### TASK ITEM
Only one stretch of the records below is wanted: the lines from the one holding "What [wrapArgs] of" through the one holding "m_enumerable : bool;". Return it exactly, both ends included.

[DATA — start]

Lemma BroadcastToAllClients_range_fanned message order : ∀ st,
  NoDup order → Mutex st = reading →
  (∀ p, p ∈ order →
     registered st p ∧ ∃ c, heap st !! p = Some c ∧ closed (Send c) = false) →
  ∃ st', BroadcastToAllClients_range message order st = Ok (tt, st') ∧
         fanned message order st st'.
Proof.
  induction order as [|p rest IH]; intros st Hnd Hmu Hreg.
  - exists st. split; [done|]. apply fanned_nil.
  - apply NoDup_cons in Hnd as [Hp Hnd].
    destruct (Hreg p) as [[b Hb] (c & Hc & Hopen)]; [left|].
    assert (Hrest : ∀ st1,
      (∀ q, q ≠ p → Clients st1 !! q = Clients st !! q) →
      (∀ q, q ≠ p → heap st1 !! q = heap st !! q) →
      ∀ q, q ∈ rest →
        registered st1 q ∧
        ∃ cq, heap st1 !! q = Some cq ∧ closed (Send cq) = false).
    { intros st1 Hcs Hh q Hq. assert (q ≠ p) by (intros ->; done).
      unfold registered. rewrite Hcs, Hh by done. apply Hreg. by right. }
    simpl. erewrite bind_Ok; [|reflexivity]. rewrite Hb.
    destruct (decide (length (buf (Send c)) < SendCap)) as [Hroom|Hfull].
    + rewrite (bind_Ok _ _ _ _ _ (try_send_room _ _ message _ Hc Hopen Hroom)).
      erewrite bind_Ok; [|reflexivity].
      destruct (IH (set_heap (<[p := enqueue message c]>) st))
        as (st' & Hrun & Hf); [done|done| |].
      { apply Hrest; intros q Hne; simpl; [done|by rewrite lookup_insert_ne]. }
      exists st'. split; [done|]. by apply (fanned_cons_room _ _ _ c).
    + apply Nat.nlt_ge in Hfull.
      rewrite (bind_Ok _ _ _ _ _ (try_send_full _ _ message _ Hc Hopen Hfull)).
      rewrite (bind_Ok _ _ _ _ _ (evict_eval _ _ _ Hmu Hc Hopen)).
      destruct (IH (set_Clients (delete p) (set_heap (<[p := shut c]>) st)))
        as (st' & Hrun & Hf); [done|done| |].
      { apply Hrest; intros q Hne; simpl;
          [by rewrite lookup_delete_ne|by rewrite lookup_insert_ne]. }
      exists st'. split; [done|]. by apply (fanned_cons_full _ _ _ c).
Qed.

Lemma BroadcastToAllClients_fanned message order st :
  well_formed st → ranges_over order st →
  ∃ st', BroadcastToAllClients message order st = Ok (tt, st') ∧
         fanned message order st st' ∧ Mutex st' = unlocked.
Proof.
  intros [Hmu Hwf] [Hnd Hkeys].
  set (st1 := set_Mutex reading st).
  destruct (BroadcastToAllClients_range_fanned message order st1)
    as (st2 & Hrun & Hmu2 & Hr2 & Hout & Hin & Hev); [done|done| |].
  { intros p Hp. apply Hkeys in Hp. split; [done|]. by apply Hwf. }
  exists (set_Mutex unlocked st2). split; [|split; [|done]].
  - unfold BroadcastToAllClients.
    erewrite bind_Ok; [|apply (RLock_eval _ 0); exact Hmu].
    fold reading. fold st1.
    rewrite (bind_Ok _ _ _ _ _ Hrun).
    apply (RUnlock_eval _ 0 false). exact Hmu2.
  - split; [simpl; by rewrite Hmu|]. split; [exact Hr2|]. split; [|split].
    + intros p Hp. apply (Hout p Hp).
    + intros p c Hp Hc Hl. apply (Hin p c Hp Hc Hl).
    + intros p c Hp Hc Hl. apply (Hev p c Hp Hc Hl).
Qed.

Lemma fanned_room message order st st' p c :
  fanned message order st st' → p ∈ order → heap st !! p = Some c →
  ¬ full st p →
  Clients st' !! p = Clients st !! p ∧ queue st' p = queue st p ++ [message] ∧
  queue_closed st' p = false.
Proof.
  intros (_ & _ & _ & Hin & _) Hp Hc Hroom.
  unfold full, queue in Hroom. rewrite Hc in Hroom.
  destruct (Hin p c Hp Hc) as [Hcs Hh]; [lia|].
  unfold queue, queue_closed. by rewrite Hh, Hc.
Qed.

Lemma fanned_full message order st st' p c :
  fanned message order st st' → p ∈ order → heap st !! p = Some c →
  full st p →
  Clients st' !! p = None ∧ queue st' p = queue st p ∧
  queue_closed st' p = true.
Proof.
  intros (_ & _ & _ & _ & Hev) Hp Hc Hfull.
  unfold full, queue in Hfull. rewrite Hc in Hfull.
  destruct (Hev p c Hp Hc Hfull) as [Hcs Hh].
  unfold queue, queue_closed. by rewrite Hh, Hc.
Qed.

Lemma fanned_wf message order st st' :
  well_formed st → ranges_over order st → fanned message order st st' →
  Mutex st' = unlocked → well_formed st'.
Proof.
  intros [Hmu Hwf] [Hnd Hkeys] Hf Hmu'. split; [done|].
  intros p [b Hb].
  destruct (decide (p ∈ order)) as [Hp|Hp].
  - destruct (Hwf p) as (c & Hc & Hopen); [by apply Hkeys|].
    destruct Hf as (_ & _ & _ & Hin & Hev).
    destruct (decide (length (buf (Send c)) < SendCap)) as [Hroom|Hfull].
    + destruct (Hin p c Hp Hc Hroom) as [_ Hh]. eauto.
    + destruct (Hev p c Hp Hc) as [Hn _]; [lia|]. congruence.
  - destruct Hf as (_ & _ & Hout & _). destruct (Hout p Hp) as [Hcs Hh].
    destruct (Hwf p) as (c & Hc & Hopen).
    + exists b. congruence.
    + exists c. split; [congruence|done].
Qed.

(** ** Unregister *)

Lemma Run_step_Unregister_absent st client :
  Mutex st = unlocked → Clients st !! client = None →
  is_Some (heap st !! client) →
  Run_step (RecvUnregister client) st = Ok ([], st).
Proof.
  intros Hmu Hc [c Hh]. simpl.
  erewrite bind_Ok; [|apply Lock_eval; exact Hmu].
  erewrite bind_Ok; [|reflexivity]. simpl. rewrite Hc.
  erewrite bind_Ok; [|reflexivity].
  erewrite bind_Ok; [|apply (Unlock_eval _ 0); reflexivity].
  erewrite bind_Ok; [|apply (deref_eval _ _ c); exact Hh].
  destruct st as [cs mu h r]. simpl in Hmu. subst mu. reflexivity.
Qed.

[DATA — finish]
[DATA — start]

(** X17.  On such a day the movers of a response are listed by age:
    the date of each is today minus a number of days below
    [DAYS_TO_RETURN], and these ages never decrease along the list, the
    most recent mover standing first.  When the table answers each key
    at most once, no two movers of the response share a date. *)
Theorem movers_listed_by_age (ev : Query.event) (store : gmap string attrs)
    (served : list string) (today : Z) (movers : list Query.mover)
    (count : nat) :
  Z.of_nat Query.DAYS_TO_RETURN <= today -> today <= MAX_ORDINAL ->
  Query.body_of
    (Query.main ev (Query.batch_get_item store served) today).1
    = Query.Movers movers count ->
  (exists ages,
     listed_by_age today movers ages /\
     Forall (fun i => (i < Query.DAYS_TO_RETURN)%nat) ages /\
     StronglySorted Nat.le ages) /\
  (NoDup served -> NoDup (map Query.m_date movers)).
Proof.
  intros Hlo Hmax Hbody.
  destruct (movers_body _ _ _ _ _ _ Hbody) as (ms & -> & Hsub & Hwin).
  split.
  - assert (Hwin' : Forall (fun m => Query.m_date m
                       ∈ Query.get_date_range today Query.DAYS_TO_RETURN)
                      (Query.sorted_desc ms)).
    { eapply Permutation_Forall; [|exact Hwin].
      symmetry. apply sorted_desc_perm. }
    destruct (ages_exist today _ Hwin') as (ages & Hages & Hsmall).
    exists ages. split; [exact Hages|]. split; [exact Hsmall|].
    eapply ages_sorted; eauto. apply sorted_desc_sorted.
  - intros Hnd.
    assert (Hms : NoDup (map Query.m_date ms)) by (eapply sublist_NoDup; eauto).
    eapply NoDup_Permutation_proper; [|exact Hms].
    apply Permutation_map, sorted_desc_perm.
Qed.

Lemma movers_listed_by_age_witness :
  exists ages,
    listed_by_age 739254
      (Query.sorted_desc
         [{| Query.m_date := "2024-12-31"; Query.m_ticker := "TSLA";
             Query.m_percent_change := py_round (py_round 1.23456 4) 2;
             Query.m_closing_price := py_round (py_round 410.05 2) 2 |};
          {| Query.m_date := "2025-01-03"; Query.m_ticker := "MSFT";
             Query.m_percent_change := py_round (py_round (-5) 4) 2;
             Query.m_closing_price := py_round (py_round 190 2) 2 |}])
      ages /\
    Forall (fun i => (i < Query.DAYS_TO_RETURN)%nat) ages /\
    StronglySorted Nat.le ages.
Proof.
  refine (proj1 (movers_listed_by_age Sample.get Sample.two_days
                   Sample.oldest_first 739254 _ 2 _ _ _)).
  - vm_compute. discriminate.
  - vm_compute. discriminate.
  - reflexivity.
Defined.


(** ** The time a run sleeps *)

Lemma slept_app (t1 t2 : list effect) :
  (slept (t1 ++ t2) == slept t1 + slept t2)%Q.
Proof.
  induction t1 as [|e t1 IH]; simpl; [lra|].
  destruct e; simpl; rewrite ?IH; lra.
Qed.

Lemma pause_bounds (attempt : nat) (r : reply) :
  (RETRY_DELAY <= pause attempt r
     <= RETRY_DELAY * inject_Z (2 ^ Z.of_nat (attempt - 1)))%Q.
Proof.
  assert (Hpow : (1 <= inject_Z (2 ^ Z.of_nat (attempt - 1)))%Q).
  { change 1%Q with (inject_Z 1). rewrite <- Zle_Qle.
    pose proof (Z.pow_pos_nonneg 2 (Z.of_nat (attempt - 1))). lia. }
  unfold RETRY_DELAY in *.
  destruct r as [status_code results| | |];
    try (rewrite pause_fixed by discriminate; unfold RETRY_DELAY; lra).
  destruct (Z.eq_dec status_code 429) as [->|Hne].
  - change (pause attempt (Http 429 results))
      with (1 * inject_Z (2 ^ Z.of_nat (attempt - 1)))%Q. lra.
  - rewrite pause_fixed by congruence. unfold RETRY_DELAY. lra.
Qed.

[DATA — finish]
[DATA — start]

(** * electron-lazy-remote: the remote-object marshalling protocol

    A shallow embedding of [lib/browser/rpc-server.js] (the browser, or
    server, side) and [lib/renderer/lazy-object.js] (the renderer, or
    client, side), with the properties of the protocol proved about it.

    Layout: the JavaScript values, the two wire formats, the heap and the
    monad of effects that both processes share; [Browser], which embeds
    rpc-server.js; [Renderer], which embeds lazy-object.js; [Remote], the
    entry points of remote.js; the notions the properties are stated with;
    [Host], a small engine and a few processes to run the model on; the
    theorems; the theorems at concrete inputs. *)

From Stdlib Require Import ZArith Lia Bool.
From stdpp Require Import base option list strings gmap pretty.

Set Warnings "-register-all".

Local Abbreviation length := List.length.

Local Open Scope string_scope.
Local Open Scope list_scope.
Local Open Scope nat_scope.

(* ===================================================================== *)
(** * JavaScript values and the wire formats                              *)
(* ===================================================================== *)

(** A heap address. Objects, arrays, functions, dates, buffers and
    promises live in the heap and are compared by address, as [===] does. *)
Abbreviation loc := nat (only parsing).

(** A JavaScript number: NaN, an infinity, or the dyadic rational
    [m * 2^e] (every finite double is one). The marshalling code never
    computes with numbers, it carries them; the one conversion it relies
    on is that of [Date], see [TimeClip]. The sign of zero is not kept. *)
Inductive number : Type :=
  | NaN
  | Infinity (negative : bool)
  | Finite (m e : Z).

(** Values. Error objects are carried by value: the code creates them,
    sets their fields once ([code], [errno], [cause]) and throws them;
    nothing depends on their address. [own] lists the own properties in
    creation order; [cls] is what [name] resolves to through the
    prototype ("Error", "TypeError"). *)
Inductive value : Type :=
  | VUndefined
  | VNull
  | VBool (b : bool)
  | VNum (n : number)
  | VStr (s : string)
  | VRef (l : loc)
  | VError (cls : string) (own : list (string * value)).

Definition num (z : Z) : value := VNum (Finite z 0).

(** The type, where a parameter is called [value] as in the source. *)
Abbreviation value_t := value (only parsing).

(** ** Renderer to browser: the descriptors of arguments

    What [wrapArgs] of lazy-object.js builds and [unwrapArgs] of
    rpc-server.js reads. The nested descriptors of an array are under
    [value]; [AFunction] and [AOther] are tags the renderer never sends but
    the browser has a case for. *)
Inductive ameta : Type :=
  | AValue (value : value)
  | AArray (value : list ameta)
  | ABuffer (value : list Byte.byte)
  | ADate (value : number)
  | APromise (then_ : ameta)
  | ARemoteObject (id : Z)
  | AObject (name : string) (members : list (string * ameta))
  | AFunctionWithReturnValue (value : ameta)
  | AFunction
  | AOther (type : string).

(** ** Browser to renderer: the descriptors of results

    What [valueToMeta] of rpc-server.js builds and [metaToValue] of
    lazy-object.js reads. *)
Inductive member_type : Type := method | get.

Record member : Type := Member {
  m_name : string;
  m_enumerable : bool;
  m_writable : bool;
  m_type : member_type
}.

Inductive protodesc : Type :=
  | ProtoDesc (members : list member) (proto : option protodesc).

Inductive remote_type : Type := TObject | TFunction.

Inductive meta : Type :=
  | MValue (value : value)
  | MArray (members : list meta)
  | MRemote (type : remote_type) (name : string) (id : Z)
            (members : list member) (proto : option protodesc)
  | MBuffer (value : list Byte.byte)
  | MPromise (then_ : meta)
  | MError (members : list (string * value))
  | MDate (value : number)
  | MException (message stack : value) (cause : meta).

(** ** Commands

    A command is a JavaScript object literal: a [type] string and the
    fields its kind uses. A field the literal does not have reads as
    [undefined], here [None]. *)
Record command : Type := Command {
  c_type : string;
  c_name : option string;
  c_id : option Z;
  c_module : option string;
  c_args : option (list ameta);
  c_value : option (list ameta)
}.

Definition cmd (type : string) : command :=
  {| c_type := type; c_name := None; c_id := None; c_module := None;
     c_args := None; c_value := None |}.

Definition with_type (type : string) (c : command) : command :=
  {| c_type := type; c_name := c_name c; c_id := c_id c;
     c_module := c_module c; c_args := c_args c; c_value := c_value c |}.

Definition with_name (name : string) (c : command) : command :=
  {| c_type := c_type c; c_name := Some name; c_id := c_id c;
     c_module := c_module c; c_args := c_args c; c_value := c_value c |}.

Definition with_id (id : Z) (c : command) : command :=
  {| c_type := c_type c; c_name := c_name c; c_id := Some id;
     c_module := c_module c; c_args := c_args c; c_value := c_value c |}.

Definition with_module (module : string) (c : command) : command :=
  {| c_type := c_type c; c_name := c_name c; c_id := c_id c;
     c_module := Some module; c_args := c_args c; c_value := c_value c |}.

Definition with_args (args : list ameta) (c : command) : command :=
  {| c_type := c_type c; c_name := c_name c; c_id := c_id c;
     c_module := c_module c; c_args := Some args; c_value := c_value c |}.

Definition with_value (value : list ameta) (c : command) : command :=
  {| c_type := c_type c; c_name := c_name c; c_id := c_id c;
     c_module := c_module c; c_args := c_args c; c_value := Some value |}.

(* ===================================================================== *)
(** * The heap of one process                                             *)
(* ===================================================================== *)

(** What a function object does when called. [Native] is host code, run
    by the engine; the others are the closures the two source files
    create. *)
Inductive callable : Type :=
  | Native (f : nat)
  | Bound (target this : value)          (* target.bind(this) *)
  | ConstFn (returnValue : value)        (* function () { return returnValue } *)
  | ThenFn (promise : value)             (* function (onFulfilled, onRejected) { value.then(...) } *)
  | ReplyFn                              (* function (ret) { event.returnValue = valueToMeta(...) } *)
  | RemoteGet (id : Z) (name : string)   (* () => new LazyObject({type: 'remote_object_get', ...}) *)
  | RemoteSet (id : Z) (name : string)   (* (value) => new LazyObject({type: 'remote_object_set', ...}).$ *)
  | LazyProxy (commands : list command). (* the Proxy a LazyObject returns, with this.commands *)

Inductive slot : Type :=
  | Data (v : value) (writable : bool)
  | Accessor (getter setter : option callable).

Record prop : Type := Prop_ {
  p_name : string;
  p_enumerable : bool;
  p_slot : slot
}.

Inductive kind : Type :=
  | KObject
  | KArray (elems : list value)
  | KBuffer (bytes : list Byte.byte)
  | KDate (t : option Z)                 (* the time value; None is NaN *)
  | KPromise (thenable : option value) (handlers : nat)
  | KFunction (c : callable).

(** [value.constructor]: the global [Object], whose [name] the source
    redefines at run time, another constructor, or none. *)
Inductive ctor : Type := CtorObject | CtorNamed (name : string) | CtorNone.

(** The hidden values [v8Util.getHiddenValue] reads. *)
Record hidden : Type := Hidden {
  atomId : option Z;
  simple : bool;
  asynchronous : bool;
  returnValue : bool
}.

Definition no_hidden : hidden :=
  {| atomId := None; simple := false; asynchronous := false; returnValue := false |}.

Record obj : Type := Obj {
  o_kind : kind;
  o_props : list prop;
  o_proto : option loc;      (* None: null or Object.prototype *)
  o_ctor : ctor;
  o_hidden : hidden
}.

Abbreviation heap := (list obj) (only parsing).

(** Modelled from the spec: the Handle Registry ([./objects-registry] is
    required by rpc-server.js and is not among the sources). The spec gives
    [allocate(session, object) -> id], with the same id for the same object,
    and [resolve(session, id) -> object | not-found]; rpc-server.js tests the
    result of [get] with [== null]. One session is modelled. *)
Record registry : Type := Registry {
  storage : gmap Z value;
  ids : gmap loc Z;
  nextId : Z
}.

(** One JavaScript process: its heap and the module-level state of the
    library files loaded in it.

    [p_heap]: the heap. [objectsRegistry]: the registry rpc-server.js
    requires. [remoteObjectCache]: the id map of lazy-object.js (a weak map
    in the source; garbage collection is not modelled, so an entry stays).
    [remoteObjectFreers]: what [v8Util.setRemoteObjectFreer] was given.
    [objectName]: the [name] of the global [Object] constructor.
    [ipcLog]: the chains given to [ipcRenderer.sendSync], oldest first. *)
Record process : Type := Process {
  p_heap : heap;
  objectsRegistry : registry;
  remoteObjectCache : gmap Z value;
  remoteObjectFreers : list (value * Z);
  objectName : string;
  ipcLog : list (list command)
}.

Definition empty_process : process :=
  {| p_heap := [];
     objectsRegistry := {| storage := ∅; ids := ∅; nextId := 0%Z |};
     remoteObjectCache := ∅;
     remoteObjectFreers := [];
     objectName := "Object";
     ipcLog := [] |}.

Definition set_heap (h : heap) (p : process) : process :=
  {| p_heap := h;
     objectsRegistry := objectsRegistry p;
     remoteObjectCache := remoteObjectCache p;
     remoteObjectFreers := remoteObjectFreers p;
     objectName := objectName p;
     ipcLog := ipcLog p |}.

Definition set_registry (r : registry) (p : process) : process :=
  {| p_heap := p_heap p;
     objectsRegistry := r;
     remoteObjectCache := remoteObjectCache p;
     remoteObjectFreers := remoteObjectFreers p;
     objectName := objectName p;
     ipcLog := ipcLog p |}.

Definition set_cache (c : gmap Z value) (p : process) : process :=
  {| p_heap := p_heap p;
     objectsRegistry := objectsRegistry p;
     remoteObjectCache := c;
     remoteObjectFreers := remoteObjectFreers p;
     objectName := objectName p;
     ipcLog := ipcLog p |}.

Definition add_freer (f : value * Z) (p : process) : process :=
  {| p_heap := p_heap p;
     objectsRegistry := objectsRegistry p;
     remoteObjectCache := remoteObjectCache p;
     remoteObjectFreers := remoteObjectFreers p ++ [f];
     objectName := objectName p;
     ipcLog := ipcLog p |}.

[DATA — finish]

### REPLY
    What [wrapArgs] of lazy-object.js builds and [unwrapArgs] of
    rpc-server.js reads. The nested descriptors of an array are under
    [value]; [AFunction] and [AOther] are tags the renderer never sends but
    the browser has a case for. *)
Inductive ameta : Type :=
  | AValue (value : value)
  | AArray (value : list ameta)
  | ABuffer (value : list Byte.byte)
  | ADate (value : number)
  | APromise (then_ : ameta)
  | ARemoteObject (id : Z)
  | AObject (name : string) (members : list (string * ameta))
  | AFunctionWithReturnValue (value : ameta)
  | AFunction
  | AOther (type : string).

(** ** Browser to renderer: the descriptors of results

    What [valueToMeta] of rpc-server.js builds and [metaToValue] of
    lazy-object.js reads. *)
Inductive member_type : Type := method | get.

Record member : Type := Member {
  m_name : string;
  m_enumerable : bool;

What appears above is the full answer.